> **EXERCISE PROMPT**
From top to bottom, reproduce the listing without a single change.

> **DATASET ENTRIES**
(* ===== verification/GoStrings.v ===== *)
(** Go's [strings] and [strconv] functions on byte strings.  A Go string is a
    sequence of bytes; Rocq's [string] is a sequence of eight-bit [ascii], the
    same data, so lengths, indices and slices below are byte counts as in Go. *)
From S2P Require Import Prelude.
From stdpp Require Import prelude strings list.
From Stdlib Require Import Ascii ZArith Lia.

Open Scope string_scope.
Open Scope list_scope.

#[global] Arguments Ascii.ascii_dec : simpl never.

(** ** Slices *)

(** [s[:n]] for [n <= len(s)] *)
Fixpoint str_take (n : nat) (s : string) : string :=
  match n, s with
  | S n', String c s' => String c (str_take n' s')
  | _, _ => ""
  end.

(** [s[n:]] for [n <= len(s)] *)
Fixpoint str_drop (n : nat) (s : string) : string :=
  match n, s with
  | S n', String _ s' => str_drop n' s'
  | _, _ => s
  end.

Lemma str_append_cons c s t : String c s +:+ t = String c (s +:+ t).
Proof. done. Qed.

Lemma str_append_nil_l s : "" +:+ s = s.
Proof. done. Qed.

Lemma str_append_nil_r s : s +:+ "" = s.
Proof. induction s as [|c s IH]; [done|]. by rewrite str_append_cons, IH. Qed.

> **YOUR SOLUTION**
(* ===== verification/GoStrings.v ===== *)
(** Go's [strings] and [strconv] functions on byte strings.  A Go string is a
    sequence of bytes; Rocq's [string] is a sequence of eight-bit [ascii], the
    same data, so lengths, indices and slices below are byte counts as in Go. *)
From S2P Require Import Prelude.
From stdpp Require Import prelude strings list.
From Stdlib Require Import Ascii ZArith Lia.

Open Scope string_scope.
Open Scope list_scope.

#[global] Arguments Ascii.ascii_dec : simpl never.

(** ** Slices *)

(** [s[:n]] for [n <= len(s)] *)
Fixpoint str_take (n : nat) (s : string) : string :=
  match n, s with
  | S n', String c s' => String c (str_take n' s')
  | _, _ => ""
  end.

(** [s[n:]] for [n <= len(s)] *)
Fixpoint str_drop (n : nat) (s : string) : string :=
  match n, s with
  | S n', String _ s' => str_drop n' s'
  | _, _ => s
  end.

Lemma str_append_cons c s t : String c s +:+ t = String c (s +:+ t).
Proof. done. Qed.

Lemma str_append_nil_l s : "" +:+ s = s.
Proof. done. Qed.

Lemma str_append_nil_r s : s +:+ "" = s.
Proof. induction s as [|c s IH]; [done|]. by rewrite str_append_cons, IH. Qed.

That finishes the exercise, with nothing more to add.